TASK TO CARRY OUT:
Reproduce the opening lines of the records exactly, please, stopping after the line that contains "Inductive result (A".

ENTRIES SHOWN:
(** * iSCAT file conversions: a shallow embedding of [iSCAT_file_conversions.py]

    The Python module converts microscopy movies between image files, TDMS
    containers (flattened data plus two dimension properties) and HDF5-style
    [.mp] containers.  The functions [tiff_to_mp], [convert_images_to_tdms],
    [tdms_to_images], [read_tdms_properties], [load_images] and [png_to_mp]
    are embedded below as state-and-exception computations over an
    explicit world (file system, console output, console input); the
    library calls they make ([numpy],
    [re], [os], [imageio], [tifffile], [pims], [nptdms], [h5py], [PIL]) are
    embedded as small models, one module per library. *)

From Stdlib Require Import ZArith QArith List String Ascii Lia Permutation.
From Stdlib Require Import Sorting.Sorted DecimalString DecimalPos DecimalZ OrdersEx.
From Stdlib Require Import Floats.SpecFloat.
From stdpp Require Import gmap strings.

Local Open Scope Z_scope.

(** ** Exceptions and results *)

(** The Python exception classes that the embedded code can raise. *)
Inductive exn : Type :=
  | UnboundLocalError
  | ValueError
  | ZeroDivisionError
  | IndexError
  | KeyError
  | TypeError
  | FileNotFoundError
  | FileExistsError
  | NotADirectoryError
  | OSError
  | EOFError.

Inductive result (A : Type) : Type :=
  | Ok (a : A)
  | Raise (e : exn).
Arguments Ok {A} a.
Arguments Raise {A} e.

Definition rbind {A B : Type} (r : result A) (k : A -> result B) : result B :=
  match r with
  | Ok a => k a
  | Raise e => Raise e
  end.

(** [len] of a Python sequence is a Python integer. *)
Definition len {A : Type} (l : list A) : Z := Z.of_nat (length l).

(** ** float32 and pixel values *)

(** IEEE binary32, through the Standard Library's specification of floating
    point numbers at precision 24 and maximal exponent 128. *)
Module float32.

Definition prec : Z := 24.
Definition emax : Z := 128.

(** Conversion of an integer, rounding to nearest, ties to even. *)
Definition of_int (z : Z) : spec_float := binary_normalize prec emax z 0 false.

(** The rational number a finite float denotes; [None] for NaN and the
    infinities. *)
Definition to_Q (f : spec_float) : option Q :=
  match f with
  | S754_zero _ => Some (inject_Z 0)
  | S754_finite s m e =>
      let sm := cond_Zopp s (Zpos m) in
      Some (match e with
            | Z0 => inject_Z sm
            | Zpos k => inject_Z (sm * Zpos (Pos.pow 2 k))
            | Zneg k => Qmake sm (Pos.pow 2 k)
            end)
  | _ => None
  end.

End float32.

(** A pixel as an image codec delivers it: an integer sample (uint8, uint16,
    uint32, int32 pages) or a float32 sample. *)
Inductive pixel : Type :=
  | PInt (z : Z)
  | PF32 (f : spec_float).

(** numpy's element-wise [==]: IEEE equality between floats (NaN equals
    nothing), equality of the numbers denoted between an integer and a
    float. *)
Definition pixel_eqb (p q : pixel) : bool :=
  match p, q with
  | PInt a, PInt b => a =? b
  | PF32 f, PF32 g => SFeqb f g
  | PF32 f, PInt z | PInt z, PF32 f =>
      match float32.to_Q f with
      | Some x => Qeq_bool x (inject_Z z)
      | None => false
      end
  end.

(** The cast to float32 of one element. *)
Definition cast_float32 (p : pixel) : pixel :=
  match p with
  | PInt z => PF32 (float32.of_int z)
  | PF32 f => PF32 f
  end.

(** An integer that survives the cast to float32 unchanged. *)
Definition float32_exact (z : Z) : bool :=
  pixel_eqb (cast_float32 (PInt z)) (PInt z).

(** ** Python builtins *)

Module py.

(** [str(i)] for an integer: decimal digits, a leading [-] when negative. *)
Definition str (z : Z) : string := NilZero.string_of_int (Z.to_int z).

Fixpoint zeros (n : nat) : string :=
  match n with
  | O => EmptyString
  | S n' => String "0" (zeros n')
  end.

(** [s.zfill(width)]: zeros on the left up to [width]; a sign stays first. *)
Definition zfill (width : nat) (s : string) : string :=
  let pad := zeros (width - String.length s) in
  match s with
  | String c r =>
      if (Ascii.eqb c "+" || Ascii.eqb c "-")%bool
      then String c (pad +:+ r)
      else pad +:+ s
  | EmptyString => pad
  end.

(** [sorted] on a list of strings: ascending code-point order.  The order
    is total and equal strings are indistinguishable, so insertion sort
    returns the list Python's sort returns. *)
Fixpoint insert_sorted (x : string) (l : list string) : list string :=
  match l with
  | [] => [x]
  | y :: l' => if String.leb x y then x :: l else y :: insert_sorted x l'
  end.

Fixpoint sorted (l : list string) : list string :=
  match l with
  | [] => []
  | x :: l' => insert_sorted x (sorted l')
  end.

(** Python floats are modelled as the rationals they denote.  The module
    stores floats as metadata, converts two array dimensions to float and
    back, and truncates the quotient of an array length by a frame size;
    on integers below 2^53, as array lengths and dimensions are, Python's
    doubles give the same integers. *)
Inductive value : Type :=
  | VFloat (q : Q)
  | VInt (z : Z)
  | VStr (s : string).

(** [float(i)] *)
Definition float (z : Z) : Q := inject_Z z.

(** [int(x)] of a float: truncation toward zero. *)
Definition int_of_float (q : Q) : Z := Z.quot (Qnum q) (Zpos (Qden q)).

Definition is_digit (c : ascii) : bool :=
  let n := nat_of_ascii c in (Nat.leb 48 n && Nat.leb n 57)%bool.

Fixpoint all_digits (s : string) : bool :=
  match s with
  | EmptyString => true
  | String c r => (is_digit c && all_digits r)%bool
  end.

Fixpoint digits_value (acc : Z) (s : string) : Z :=
  match s with
  | EmptyString => acc
  | String c r => digits_value (10 * acc + (Z.of_nat (nat_of_ascii c) - 48)) r
  end.

(** [int(x)]: truncation for a float, identity on an integer; a string
    must be a decimal numeral with an optional sign (the other spellings
    Python accepts are not modelled and are rejected as it rejects
    non-numerals). *)
Definition int (v : value) : result Z :=
  match v with
  | VFloat q => Ok (int_of_float q)
  | VInt z => Ok z
  | VStr s =>
      let '(neg, body) :=
        match s with
        | String c r =>
            if Ascii.eqb c "-" then (true, r)
            else if Ascii.eqb c "+" then (false, r) else (false, s)
        | EmptyString => (false, s)
        end in
      if (all_digits body && negb (String.eqb body ""))%bool
      then Ok (if neg then - digits_value 0 body else digits_value 0 body)
      else Raise ValueError
  end.

(** [a / b] on integers: true division. *)
Definition truediv (a b : Z) : result Q :=
  if b =? 0 then Raise ZeroDivisionError else Ok (Qdiv (inject_Z a) (inject_Z b)).

End py.

(** ** Regular expressions and globbing *)

Module re.

(** Characters that are regular-expression operators; [.] is handled
    separately. *)
Definition is_meta (c : ascii) : bool :=
  existsb (Ascii.eqb c)
    ["\"; "^"; "$"; "*"; "+"; "?"; "{"; "}"; "["; "]"; "|"; "("; ")"]%char.

(** The patterns the model covers: literal characters and [.]. File
    extensions such as [.tif], [.tiff], [.png] are of this form. *)
Fixpoint plain (pat : string) : bool :=
  match pat with
  | EmptyString => true
  | String c r => (negb (is_meta c) && plain r)%bool
  end.

(** [.] matches any character but a newline; another character matches
    itself. *)
Definition match_char (p c : ascii) : bool :=
  if Ascii.eqb p "." then negb (Ascii.eqb c "010") else Ascii.eqb p c.

(** The pattern matches at the start of the string. *)
Fixpoint match_here (pat s : string) : bool :=
  match pat, s with
  | EmptyString, _ => true
  | String _ _, EmptyString => false
  | String p pat', String c s' => (match_char p c && match_here pat' s')%bool
  end.

(** [re.search(pat, s)] as a truth value: the pattern matches at some
    position. *)
Fixpoint search (pat s : string) : bool :=
  (match_here pat s ||
   match s with
   | EmptyString => false
   | String _ s' => search pat s'
   end)%bool.

End re.

(** Globbing, as [glob.glob] does it for the patterns [core + '*' + ext]
    that the module builds, when [core] and [ext] hold no glob operator. *)
Module glob.

Definition is_meta (c : ascii) : bool :=
  existsb (Ascii.eqb c) ["*"; "?"; "["]%char.

Fixpoint plain (pat : string) : bool :=
  match pat with
  | EmptyString => true
  | String c r => (negb (is_meta c) && plain r)%bool
  end.

Fixpoint is_suffix (suf s : string) : bool :=
  (String.eqb suf s ||
   match s with
   | EmptyString => false
   | String _ s' => is_suffix suf s'
   end)%bool.

Fixpoint drop (n : nat) (s : string) : string :=
  match n, s with
  | S n', String _ s' => drop n' s'
  | _, _ => s
  end.

Definition hidden (s : string) : bool :=
  match s with
  | String c _ => Ascii.eqb c "."
  | EmptyString => false
  end.

(** A name matches [core*ext] when it starts with [core] and what follows
    ends with [ext]; a name that starts with a dot needs a pattern that
    does. *)
Definition matches (core ext name : string) : bool :=
  (String.prefix core name
   && is_suffix ext (drop (String.length core) name)
   && (negb (hidden name) || hidden core))%bool.

End glob.

(** Natural ordering of file names, as [tifffile.natural_sorted] and
    [pims.utils.sort.natural_keys] compute it: the name is split at its runs
    of digits, the runs compare as numbers and the text between them as
    strings. *)
Module natural.

Definition digit (c : ascii) : Z := Z.of_nat (nat_of_ascii c) - 48.

(** The key [re.split('(\d+)', s)] with its digit runs converted: text,
    number, text, ..., text.  [txt] is the text read since the last run,
    [num] the value of the run being read. *)
Fixpoint split_key (txt : string) (num : option Z) (s : string) : list (string + Z) :=
  match s with
  | EmptyString =>
      match num with
      | None => [inl txt]
      | Some n => [inr n; inl EmptyString]
      end
  | String c r =>
      if py.is_digit c then
        match num with
        | None => inl txt :: split_key EmptyString (Some (digit c)) r
        | Some n => split_key EmptyString (Some (10 * n + digit c)) r
        end
      else
        match num with
        | None => split_key (txt +:+ String c EmptyString) None r
        | Some n => inr n :: split_key (String c EmptyString) None r
        end
  end.

Definition key (s : string) : list (string + Z) := split_key EmptyString None s.

(** Python's ordering of lists, on keys; text and numbers alternate from
    the first position on, so the mixed cases do not arise between keys. *)
Fixpoint key_compare (k1 k2 : list (string + Z)) : comparison :=
  match k1, k2 with
  | [], [] => Eq
  | [], _ :: _ => Lt
  | _ :: _, [] => Gt
  | a :: k1', b :: k2' =>
      let c :=
        match a, b with
        | inl s, inl t => String.compare s t
        | inr m, inr n => Z.compare m n
        | inl _, inr _ => Lt
        | inr _, inl _ => Gt
        end in
      match c with
      | Eq => key_compare k1' k2'
      | _ => c
      end
  end.

Definition leb (s t : string) : bool :=
  match key_compare (key s) (key t) with
  | Gt => false
  | _ => true
  end.

(** A stable sort by key: names with equal keys keep their order. *)
Fixpoint insert_sorted (x : string) (l : list string) : list string :=
  match l with
  | [] => [x]
  | y :: l' => if leb x y then x :: l else y :: insert_sorted x l'
  end.

Fixpoint sorted (l : list string) : list string :=
  match l with
  | [] => []
  | x :: l' => insert_sorted x (sorted l')
  end.

End natural.

(** ** numpy arrays *)

(** An array: its shape and its elements in row-major (C) order. *)
Record ndarray : Type := { shape : list Z; data : list pixel }.

Module numpy.

Definition prod (dims : list Z) : Z := fold_right Z.mul 1 dims.

Definition same_shape (a b : ndarray) : bool := bool_decide (shape a = shape b).

(** Stacking a list of arrays along a new first axis, each element passed
    through [cast].  An empty list gives an empty one-dimensional array;
    arrays of different shapes cannot be stacked and raise [ValueError]. *)
Definition stack (cast : pixel -> pixel) (l : list ndarray) : result ndarray :=
  match l with
  | [] => Ok {| shape := [0]; data := [] |}
  | a :: _ =>
      if forallb (same_shape a) l
      then Ok {| shape := len l :: shape a;
                 data := concat (map (fun b => map cast (data b)) l) |}
      else Raise ValueError
  end.

(** [a.astype(numpy.float32)] *)
Definition astype_float32 (a : ndarray) : ndarray :=
  {| shape := shape a; data := map cast_float32 (data a) |}.

(** [numpy.array(images, dtype = numpy.float32)] *)
Definition array_float32 (l : list ndarray) : result ndarray := stack cast_float32 l.

(** [numpy.asarray(images)] *)
Definition asarray (l : list ndarray) : result ndarray := stack (fun p => p) l.
(** C10.  The reverse lookup compares with [==], which never takes a
    string for a number: a parsed config whose [NAME_SPACE] is the decimal
    string of a catalog entry's integer [NAME_SPACE] matches no entry, and
    the answer is the "unknown app" sentinel. *)
Theorem string_name_space_is_unknown_app
  (NO UNK : string) (e : AppDef) (n : Z) (json_obj : value) (c : AppConfig) :
  In e catalog ->
  dict_lookup "NAME_SPACE" (config e) = Some (VInt n) ->
  GetCurrentAppConfigCommand_process_response json_obj = Ok c ->
  NAME_SPACE c = VStr (str_of_int n) ->
  Forall (fun f => pair_matches c f = false) catalog /\
  GetCurrentAppNameCommand_process_response NO UNK json_obj = Ok UNK.
Proof.
  intros _ _ Hc Hs.
  pose proof (string_name_space_matches_nothing c _ Hs) as Hnone.
  split; [exact Hnone|].
  rewrite (name_response_steps NO UNK json_obj c Hc).
  destruct (AppConfig___eq__ false c default_config) eqn:E.
  - apply AppConfig_eq_default in E. subst c. discriminate Hs.
  - now rewrite (find_none_of_Forall _ _ Hnone).
Qed.

Lemma string_name_space_is_unknown_app_witness :
  let json_obj := response "ITEM" "VALUE" netflix_with_string_name_space in
  let c := mkAppConfig (VStr "1") (VStr "3") VNone in
  In netflix catalog /\
  name netflix = "Netflix" /\
  dict_lookup "NAME_SPACE" (config netflix) = Some (VInt 3) /\
  GetCurrentAppConfigCommand_process_response json_obj = Ok c /\
  GetCurrentAppNameCommand_process_response "NO APP" "UNKNOWN" json_obj =
    Ok "UNKNOWN".
Proof.
  assert (In netflix catalog) as Hin.
  { apply (nth_In catalog no_app_def (n := 13)). vm_compute. lia. }
  split; [exact Hin|]. split; [reflexivity|]. split; [reflexivity|].
  split; [reflexivity|].
  exact (proj2 (string_name_space_is_unknown_app "NO APP" "UNKNOWN"
                  netflix 3
                  (response "ITEM" "VALUE" netflix_with_string_name_space)
                  (mkAppConfig (VStr "1") (VStr "3") VNone)
                  Hin eq_refl eq_refl eq_refl)).
Defined.
Lemma triple_try_except_else {A B} P (body : M A) (handler : exn -> M B) orelse Q1 X1 Q X :
  triple P body Q1 X1 ->
  (forall a, triple (Q1 a) (orelse a) Q X) ->
  (forall e, triple (X1 e) (handler e) Q X) ->
  triple P (try_except_else body handler orelse) Q X.
Proof.
  intros Hb Ho Hh st Hst. unfold try_except_else. specialize (Hb st Hst).
  destruct (body st) as [[a|e] st']; [by apply Ho|by apply Hh].
Qed.

Lemma triple_for_in {A} (I : state -> Prop) (body : A -> M unit) X l :
  (forall x, x ∈ l -> triple I (body x) (fun _ => I) X) ->
  triple I (for_in body l) (fun _ => I) X.
Proof.
  induction l as [|x l IH]; intros Hb.
  - by intros st Hst.
  - simpl. eapply triple_bind.
    + apply Hb. by left.
    + intros u. apply IH. intros y Hy. apply Hb. by right.
Qed.

Lemma triple_bind_inv {A B} I (m : M A) (f : A -> M B) Q X :
  triple I m (fun _ => I) X -> (forall a, triple I (f a) Q X) ->
  triple I (m ≫= f) Q X.
Proof. intros. by eapply triple_bind. Qed.

Lemma triple_if {A} P (b : bool) (m1 m2 : M A) Q X :
  (b = true -> triple P m1 Q X) -> (b = false -> triple P m2 Q X) ->
  triple P (if b then m1 else m2) Q X.
Proof. destruct b; auto. Qed.
(** [n] calls in a row, each on the object the previous one left. *)
Fixpoint calls (n : nat) (t : Q) (h : ddeVar.obj)
  : result (list value * ddeVar.obj) :=
  match n with
  | O => Ok ([], h)
  | S n' =>
      '(v, h1) <- ddeVar.__call__ t h ;;
      '(vs, h2) <- calls n' t h1 ;;
      Ok (v :: vs, h2)
  end.

(** The stepper after [set_initial_value] and [set_f_params]. *)
Definition started (func : rhs) (h : ddeVar.obj) (y0 : list Q)
  (fargs : option (list Q)) : dde :=
  mk_dde func (Some h) (ddeVar.tc h) y0
         (Some match fargs with
               | Some args => args
               | None => []
               end).


Section Runs.

Variable ode_integrate :
  (Q -> list Q -> result (list Q)) -> list Q -> Q -> Q -> result (list Q * Q).

(** The solver returns, with a state as long as the one it was given. *)
Definition solver_returns : Prop :=
  forall f y t target,
  exists y' t',
    ode_integrate f y t target = Ok (y', t') /\ length y' = length y.

(** The solver returns at the target time, with a state as long as the
    one it was given. *)
Definition solver_reaches : Prop :=
  forall f y t target,
  exists y',
    ode_integrate f y t target = Ok (y', target) /\ length y' = length y.


End Runs.

(** ** Examples *)

(** A scalar pre-history and the pre-history of the module's docstring,
    [g = lambda t : array([1+t, 2-t])]. *)
Definition g_scalar (t : Q) : value := Num (1 + t).
Definition g_xy (t : Q) : value := Arr [1 + t; 2 - t].

(** Exponential decay, [Y'(t) = -Y(t)], and the delayed Lotka-Volterra
    model of the docstring. *)
Definition decay : rhs := fun Y t _ =>
  v <- Y t ;; Ok (map Qopp (to_array v)).


(** One explicit Euler step to the target time; a derivative that cannot
    be evaluated leaves the state where it is. *)
Definition euler (f : Q -> list Q -> result (list Q)) (y : list Q)
  (t target : Q) : result (list Q * Q) :=
  match f t y with
  | Ok dy =>
      if (length dy =? length y)%nat
      then Ok (map (fun p : Q * Q => Qred (fst p + (target - t) * snd p))
                   (combine y dy), target)
      else Ok (y, target)
  | Raise _ => Ok (y, target)
  end.

(** The Euler stepper with a time limit: it raises beyond the limit. *)
Definition euler_until (limit : Q) (f : Q -> list Q -> result (list Q))
  (y : list Q) (t target : Q) : result (list Q * Q) :=
  if Qltb limit target then Raise ValueError else euler f y t target.

(** A pre-history of arrays of one element. *)
Definition g_one (t : Q) : value := Arr [1 + t].

(** [ddeVar(g_scalar, 0)] *)
Definition h_scalar : ddeVar.obj :=
  ddeVar.mk g_scalar 0
    (interp1d.mk [0 - 1; 0 - eps; 0]
       (A1 [1 + (0 - 1); 1 + (0 - eps); 1 + 0])
       [[1 + (0 - 1)]; [1 + (0 - eps)]; [1 + 0]]
       [1 + 0]).

(** * Properties *)

(** ** Comparisons and the exception monad *)

Lemma Qltb_lt (a b : Q) : Qltb a b = true <-> a < b.
Proof.
  unfold Qltb. rewrite negb_true_iff, <- not_true_iff_false, Qle_bool_iff.
  split; [apply Qnot_le_lt | apply Qlt_not_le].
Qed.

Lemma Qltb_ge (a b : Q) : Qltb a b = false <-> b <= a.
Proof.
  unfold Qltb. rewrite negb_false_iff. apply Qle_bool_iff.
Qed.

Lemma Qltb_irrefl (a : Q) : Qltb a a = false.
Proof. apply Qltb_ge, Qle_refl. Qed.

Lemma bind_Ok {A B : Type} (m : result A) (k : A -> result B) (b : B) :
  bind m k = Ok b -> exists a, m = Ok a /\ k a = Ok b.
Proof.
  destruct m as [a | e]; simpl; intros H; [eauto | discriminate].
Qed.

(** Splits a conjunction that is written out, without unfolding. *)
Ltac splits := repeat match goal with |- _ /\ _ => split end.

(** Splits a hypothesis [bind m k = Ok b] into its two steps. *)
Ltac bind_inv H :=
  let a := fresh "a" in
  let Ha := fresh "Ha" in
  apply bind_Ok in H; destruct H as (a & Ha & H).

Tactic Notation "bind_inv" hyp(H) "as" ident(a) ident(Ha) :=
  apply bind_Ok in H; destruct H as (a & Ha & H).
Lemma split_segment a b :
  no_colon a = true -> split ":" (a +:+ String ":" b) = a :: split ":" b.
Proof.
  induction a as [|c a IH]; [done|]. simpl.
  intros [Hc Ha]%andb_true_iff. apply negb_true_iff in Hc.
  cbn [String.append split]. by rewrite Hc, IH.
Qed.

(** A blob of three segments without delimiter splits into them. *)
Lemma split_blob a b c :
  no_colon a = true -> no_colon b = true -> no_colon c = true ->
  split ":" (a +:+ ":" +:+ b +:+ ":" +:+ c) = [a; b; c].
Proof.
  intros Ha Hb Hc.
  change (a +:+ ":" +:+ b +:+ ":" +:+ c)
    with (a +:+ String ":" (b +:+ String ":" c)).
  by rewrite !split_segment, split_no_colon.
Qed.

Lemma blob_nonempty a b : RedisService.falsy_str (a +:+ ":" +:+ b) = false.
Proof. unfold RedisService.falsy_str. by destruct a. Qed.

Lemma falsy_str_false s : s ≠ "" -> RedisService.falsy_str s = false.
Proof. intros. unfold RedisService.falsy_str. by rewrite decide_False. Qed.

(** [decrypt] on a blob of three segments. *)
Lemma decrypt_segments a b c log :
  no_colon a = true -> no_colon b = true -> no_colon c = true ->
  decrypt encryptionKey (a +:+ ":" +:+ b +:+ ":" +:+ c) log =
  match gcm_decrypt encryptionKey (decode a) (decode b) (decode c) with
  | Some decrypted => (Ok decrypted, log ++ [CreateDecipheriv])
  | None => (Throw (Error "Failed to decrypt token"), log ++ [CreateDecipheriv])
  end.
Proof.
  intros Ha Hb Hc. unfold decrypt. rewrite blob_nonempty.
  rewrite split_blob by done. unfold try_catch, bind, crypto, modify.
  by destruct (gcm_decrypt _ _ _ _).
Qed.
(** * bin2hex: Intel HEX and Motorola S-Record encoders

    A shallow embedding of [BinaryUtils.hpp], [HexConverter.cpp] and
    [SRecordConverter.cpp], and the properties of the records they emit.

    Conventions of the embedding:
    - [uint8_t], [uint16_t], [uint32_t] values are integers of [Z]; every
      conversion to a narrower type and every 32-bit addition is written
      out as a reduction modulo the width ([u8], [u16], [u32]);
    - [std::vector<uint8_t>] is [list byte];
    - [std::string] is [string]; the output file is the list of lines
      written to it, in order;
    - [size_t] quantities are bounded by the size of a vector and never
      wrap, they are plain integers of [Z];
    - a [while] loop is a function with fuel, [None] meaning that the
      fuel ran out. *)

From Stdlib Require Import ZArith List String Ascii Bool Lia.
From Stdlib.Strings Require Import Byte.
From Stdlib Require Import DecimalString.
Import ListNotations.
Open Scope string_scope.
Open Scope Z_scope.

(** ** Fixed-width unsigned integers *)

Definition u8 (x : Z) : Z := x mod 2 ^ 8.
Definition u16 (x : Z) : Z := x mod 2 ^ 16.
Definition u32 (x : Z) : Z := x mod 2 ^ 32.

(** The value of one element of a [std::vector<uint8_t>]. *)
Definition byte_val (b : byte) : Z := Z.of_N (Byte.to_N b).

(** The element of a [std::vector<uint8_t>] initialised from an
    integer expression. *)
Definition byte_of_Z (x : Z) : byte :=
  match Byte.of_N (Z.to_N (u8 x)) with
  | Some b => b
  | None => x00
  end.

RESULT OF THE EXERCISE:
(** * iSCAT file conversions: a shallow embedding of [iSCAT_file_conversions.py]

    The Python module converts microscopy movies between image files, TDMS
    containers (flattened data plus two dimension properties) and HDF5-style
    [.mp] containers.  The functions [tiff_to_mp], [convert_images_to_tdms],
    [tdms_to_images], [read_tdms_properties], [load_images] and [png_to_mp]
    are embedded below as state-and-exception computations over an
    explicit world (file system, console output, console input); the
    library calls they make ([numpy],
    [re], [os], [imageio], [tifffile], [pims], [nptdms], [h5py], [PIL]) are
    embedded as small models, one module per library. *)

From Stdlib Require Import ZArith QArith List String Ascii Lia Permutation.
From Stdlib Require Import Sorting.Sorted DecimalString DecimalPos DecimalZ OrdersEx.
From Stdlib Require Import Floats.SpecFloat.
From stdpp Require Import gmap strings.

Local Open Scope Z_scope.

(** ** Exceptions and results *)

(** The Python exception classes that the embedded code can raise. *)
Inductive exn : Type :=
  | UnboundLocalError
  | ValueError
  | ZeroDivisionError
  | IndexError
  | KeyError
  | TypeError
  | FileNotFoundError
  | FileExistsError
  | NotADirectoryError
  | OSError
  | EOFError.

Inductive result (A : Type) : Type :=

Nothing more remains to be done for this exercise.